§ **EXTRACTED ENTRIES**:
(** * UBIFS: tree node cache (fs/ubifs/tnc.c) and journal replay
      (fs/ubifs/replay.c)

    A shallow embedding of the in-memory index (TNC) and of the journal
    replay code.  Znodes live in a store indexed by small integers that
    stand for the kernel pointers; parent links, [iip] and the child
    pointers of the zbranches are kept as the C code keeps them.  C [int]s
    are [Z]; where the source computes in [unsigned] the wrap-around is
    written out.  Functions that return a negative error code return
    [Err]; a dereference of a NULL pointer is [Oops]; a loop that does not
    finish within the given number of iterations is [NoFuel]. *)

From Stdlib Require Import ZArith Lia List String Ascii Bool.
From stdpp Require Import base option list gmap sorting.

Local Open Scope Z_scope.

(** ** Error codes and constants of the headers *)

Definition ENOENT : Z := 2.
Definition ENOMEM : Z := 12.
Definition EINVAL : Z := 22.

Definition UBIFS_BLOCK_SIZE : Z := 4096.
Definition UBIFS_MAX_LEVELS : Z := 512.
Definition UBIFS_NODE_MAGIC : Z := 0x06101831.
Definition UBIFS_DENT_NODE_SZ : Z := 56.
Definition UBIFS_ITYPES_CNT : Z := 7.
Definition UBIFS_MAX_NLEN : Z := 255.
Definition MAX_INUM : Z := 0xFFFFFFFF.
Definition SQNUM_WATERMARK : Z := 0xFFFFFFFFFF000000.
Definition UBIFS_LOG_LNUM : Z := 3.

(** Key types. *)
Definition UBIFS_INO_KEY : Z := 0.
Definition UBIFS_DATA_KEY : Z := 1.
Definition UBIFS_DENT_KEY : Z := 2.
Definition UBIFS_XENT_KEY : Z := 3.
Definition UBIFS_TRUN_KEY : Z := 4.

§ **EXERCISE INSTRUCTIONS**: In the entries above, count each line holding the word "From" and give that count alone.

§ **RESPONSE TO THIS TASK**: 2